Background: Although the national quality improvement campaigns are implemented to reduce Door-to-Balloon (DTB) time in the U.S.A., the community hospitals in Japan lack human resources and appear to be particularly challenging to implement these strategies such as 24/7 in-house cardiologists. Hospitalist is well positioned to be leaders and perform work improvement. Recently, there is increasing recognition of the Hospitalist in Japan and we are engaged in work improvement. Here, we describe a new method named Training for Effective & efficient Action in Medical Service (TEAMS), and measure whether it reduces DTB time.

Methods: TEAMS is a practical method to help us provide high quality medical service efficiently by making the best use of the resources, technology, facilities and manpower at hand. We developed TEAMS by modifying Japanese Training Within Industry (TWI). TEAMS teaches us how to break down each task into its individual components, scrutinizing details and developing new methods by eliminating, combining, rearranging and simplifying these tasks. The new method developed with TEAMS is superior to stereotype strategies currently being implemented because it is conforming the actual conditions of the hospital when resource issues arise. We conducted a before and after study in a community hospital situated in a rural community. We enrolled consecutive patients with ST- elevation myocardial infarction who came to the emergency room and received primary percutaneous coronary intervention from April 1, 2013, to October 31, 2016. TEAMS was implemented in the cooperation with doctors, nurses, laboratory technicians and office workers from May 1, 2015. For example, the procedures before calling up a cardiologist were reviewed and standardized.  The primary outcome was median DTB time. Secondary outcome included the individual components of DTB time and the proportion of patients treated < 90 and > 120min.

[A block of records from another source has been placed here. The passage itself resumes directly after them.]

(* ===== verification/Identifiers.v ===== *)
(** * Identifiers

    [internal/domain/id.go]: opaque identifiers and SHA-256 digests, and the
    identity records of [internal/provider/contract.go] that are built from
    them. An identifier type of the source is a string; the parsers are what
    distinguishes them. *)

From S2P Require Import Prelude GoStrings.
#[local] Open Scope string_scope.
#[local] Open Scope list_scope.
#[local] Open Scope Z_scope.
#[local] Open Scope bool_scope.

Definition MaxOpaqueIDLength : Z := 128.

(** An identifier that failed validation; its value is not echoed. *)
Record InvalidIDError := mkInvalidIDError { ide_Kind : string; ide_Reason : string }.

Definition isASCIILetter (c : Z) : bool := (97 <=? c) && (c <=? 122) || (65 <=? c) && (c <=? 90).
Definition isASCIIDigit (c : Z) : bool := (48 <=? c) && (c <=? 57).

(** The byte loop of [validateOpaqueID], from position [index]. *)
Fixpoint validateOpaqueID_loop (kind : string) (index : Z) (l : list ascii) : option InvalidIDError :=
  match l with
  | [] => None
  | c :: l' =>
      let character := byte_val c in
      if index =? 0 then
        reject negb (isASCIILetter character) && negb (isASCIIDigit character)
          with mkInvalidIDError kind "must start with an ASCII letter or digit" ;;
        validateOpaqueID_loop kind (index + 1) l'
      else
        reject negb (isASCIILetter character) && negb (isASCIIDigit character)
               && negb (character =? 45) && negb (character =? 95)
               && negb (character =? 46) && negb (character =? 58)
          with mkInvalidIDError kind "contains a non-opaque-safe character" ;;
        validateOpaqueID_loop kind (index + 1) l'
  end.

Definition validateOpaqueID (kind raw : string) : option InvalidIDError :=
  reject raw ==? "" with mkInvalidIDError kind "must not be empty" ;;
  reject MaxOpaqueIDLength <? len raw with mkInvalidIDError kind "must not exceed 128 bytes" ;;
  validateOpaqueID_loop kind 0 (bytes_of raw).

Definition validOpaqueID (raw : string) : bool := nil_error (validateOpaqueID "opaque" raw).

Definition parseOpaqueID (kind raw : string) : result InvalidIDError string :=
  match validateOpaqueID kind raw with Some e => Err e | None => Ok raw end.

Definition ParseRuntimeInstallationID := parseOpaqueID "runtime installation".
Definition ParseWorkspaceID := parseOpaqueID "workspace".
Definition ParseJobID := parseOpaqueID "job".
Definition ParseAttemptID := parseOpaqueID "attempt".
Definition ParseOperationID := parseOpaqueID "operation".
Definition ParseEventID := parseOpaqueID "event".
Definition ParseObjectID := parseOpaqueID "object".
Definition ParseArtifactID := parseOpaqueID "artifact".
Definition ParseProviderInstanceID := parseOpaqueID "provider instance".
Definition ParseSubmissionIntentID := parseOpaqueID "submission intent".
Definition ParseProviderResourceID := parseOpaqueID "provider resource".

(** The [Valid] methods of the eleven identifier types. *)
Abbreviation ID_Valid := validOpaqueID (only parsing).

(** [ParseSHA256Digest], with the text of its three errors. *)
Definition ParseSHA256Digest (raw : string) : result string string :=
  throw negb (len raw =? 64)
    with "invalid SHA-256 digest: must contain 64 lowercase hexadecimal characters" ;;
  throw raw <>? ToLower raw
    with "invalid SHA-256 digest: must use lowercase hexadecimal characters" ;;
  throw negb (all_bytes (fun character => isASCIIDigit character
                         || negb ((character <? 97) || (102 <? character))) raw)
    with "invalid SHA-256 digest: contains a non-hexadecimal character" ;;
  Ok raw.

Definition SHA256Digest_Valid (digest : string) : bool := is_ok (ParseSHA256Digest digest).

(** [provider.Identity]: written before any provider mutation. *)
Record Identity := mkIdentity {
  id_InstallationID : string; id_WorkspaceID : string; id_JobID : string; id_AttemptID : string;
  id_InstanceID : string; id_IntentID : string; id_ResourceKey : string; id_Nonce : string;
  id_BundleSHA256 : string; id_InputManifestSHA256 : string }.
#[export] Instance Identity_eq_dec : EqDecision Identity.
Proof. solve_decision. Defined.

(** [provider.RemoteReference]: one exact remote resource. *)
Record RemoteReference := mkRemoteReference {
  rr_Identity : Identity; rr_Resource : string; rr_Version : string }.
#[export] Instance RemoteReference_eq_dec : EqDecision RemoteReference.
Proof. solve_decision. Defined.

(** ** Reference grammar

    An opaque identifier is an ASCII alphanumeric followed by at most 127
    bytes of the safe alphabet; a digest is 64 lower-case hex digits. *)
Definition alnum (c : Z) : bool := is_lower c || is_upper c || is_digit c.
Definition opaque_safe (c : Z) : bool := alnum c || existsb (Z.eqb c) [45; 95; 46; 58].
Definition hex_lower (c : Z) : bool := is_digit c || between 97 102 c.

Definition opaque_id (raw : string) : Prop :=
  exists c l, bytes_of raw = c :: l /\ Z.of_nat (length l) <= 127 /\
    alnum (byte_val c) = true /\ Forall (fun c => opaque_safe (byte_val c) = true) l.

Definition sha256_digest (raw : string) : Prop :=
  len raw = 64 /\ Forall (fun c => hex_lower (byte_val c) = true) (bytes_of raw).

(** ** Lemmas *)
Lemma alnum_spec c : isASCIILetter c || isASCIIDigit c = alnum c.
Proof. done. Qed.

Lemma validateOpaqueID_loop_tail kind index l :
  1 <= index ->
  validateOpaqueID_loop kind index l = None <-> Forall (fun c => opaque_safe (byte_val c) = true) l.
Proof.
  revert index; induction l as [|c l IH]; intros index Hi; cbn; [split; [by constructor|done]|].
  replace (index =? 0) with false by (symmetry; apply Z.eqb_neq; lia).
  rewrite Forall_cons, <- (IH (index + 1)) by lia.
  unfold opaque_safe. rewrite <- alnum_spec. cbn [existsb].
  destruct (isASCIILetter _), (isASCIIDigit _), (_ =? 45), (_ =? 95), (_ =? 46), (_ =? 58); cbn;
    intuition discriminate.
Qed.

(** Validation accepts exactly the reference grammar, whatever the kind. *)
Lemma validateOpaqueID_spec kind raw : validateOpaqueID kind raw = None <-> opaque_id raw.
Proof.
  unfold validateOpaqueID, opaque_id. rewrite len_bytes.
  destruct raw as [|c s].
  { rewrite bool_decide_eq_true_2 by done. split; [done|intros (? & ? & ? & _); done]. }
  rewrite bool_decide_eq_false_2 by done.
  change (bytes_of (String c s)) with (c :: bytes_of s). generalize (bytes_of s). intros l. cbn [length].
  destruct (MaxOpaqueIDLength <? _) eqn:E; unfold MaxOpaqueIDLength in E; bool_to_prop.
  { split; [done|]. intros (? & ? & [= <- <-] & ? & _). lia. }
  cbn [validateOpaqueID_loop]. change (0 =? 0) with true. cbv iota.
  rewrite <- negb_orb, alnum_spec.
  destruct (alnum (byte_val c)) eqn:Ec; cbn [negb].
  - rewrite validateOpaqueID_loop_tail by lia. split; [|naive_solver].
    intros H. exists c, l. split_and!; try done. lia.
  - split; [done|]. intros (? & ? & [= <- <-] & _ & ? & _). congruence.
Qed.

Lemma validOpaqueID_spec raw : validOpaqueID raw = true <-> opaque_id raw.
Proof. unfold validOpaqueID. by rewrite nil_error_None, validateOpaqueID_spec. Qed.

Lemma validOpaqueID_len raw : validOpaqueID raw = true -> 1 <= len raw <= 128.
Proof.
  rewrite validOpaqueID_spec, len_bytes. intros (c & l & -> & ? & _). cbn [length]. lia.
Qed.

(** A lower-case hex digit is its own lower-case form. *)
Lemma lower_byte_hex c : hex_lower (byte_val c) = true -> lower_byte c = c.
Proof.
  unfold lower_byte, hex_lower, is_upper, is_digit, between. intros H.
  destruct (_ && (_ <=? 90)) eqn:E; [|done]. exfalso.
  apply orb_true_iff in H as [H|H]; bool_to_prop; lia.
Qed.

Lemma digest_byte c :
  isASCIIDigit c || negb ((c <? 97) || (102 <? c)) = hex_lower c.
Proof.
  unfold hex_lower, is_digit, isASCIIDigit, between. f_equal.
  rewrite negb_orb, <- !Z.leb_antisym. done.
Qed.

Lemma SHA256Digest_Valid_spec raw : SHA256Digest_Valid raw = true <-> sha256_digest raw.
Proof.
  unfold SHA256Digest_Valid, ParseSHA256Digest, sha256_digest.
  assert (all_bytes (fun character => isASCIIDigit character
    || negb ((character <? 97) || (102 <? character))) raw = all_bytes hex_lower raw) as ->.
  { unfold all_bytes. induction (bytes_of raw) as [|c l IH]; cbn; [done|]. by rewrite IH, digest_byte. }
  rewrite <- all_bytes_Forall, <- Z.eqb_eq.
  destruct (len raw =? 64); cbn [negb]; [|split; [done|intros [? _]; done]].
  destruct (all_bytes hex_lower raw) eqn:H; cbn [negb].
  - rewrite bool_decide_eq_true_2; [done|]. unfold ToLower.
    rewrite <- (string_of_bytes_of raw) at 1. f_equal.
    apply all_bytes_Forall in H. symmetry. induction H as [|c l Hc _ IH]; cbn; [done|].
    by rewrite IH, lower_byte_hex.
  - case_match; split; naive_solver.
Qed.

Lemma SHA256Digest_Valid_len raw : SHA256Digest_Valid raw = true -> len raw = 64.
Proof. rewrite SHA256Digest_Valid_spec. by intros [? _]. Qed.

Results: There were 58 patients before the implementation of TEAMS and 44 patients after. Baseline clinical and demographic characteristics were similar between the two groups. The median ‘DTB,’ ‘Door to Electrocardiogram’ and ‘Door to Laboratory arrival’ times were significantly reduced after TEAMS implementation falling from 106 to 82min (p = 0.037), 14 to 6 min (p < 0.001), and 67 to 45 min (p = 0.003), respectively. There was no significant change in ‘Laboratory arrival to Balloon’ time, 32 to 33 min (p = 0.951). The proportion of patients treated < 90 min increased from 40% to 61% (p = 0.030) and > 120 min decreased from 35% to 11% (p = 0.007).

Conclusions: TEAMS decreases DTB time without additional resources or cost to the hospital. The Hospitalist also continues to contribute to the quality improvement with a multi-disciplinary team in Japan.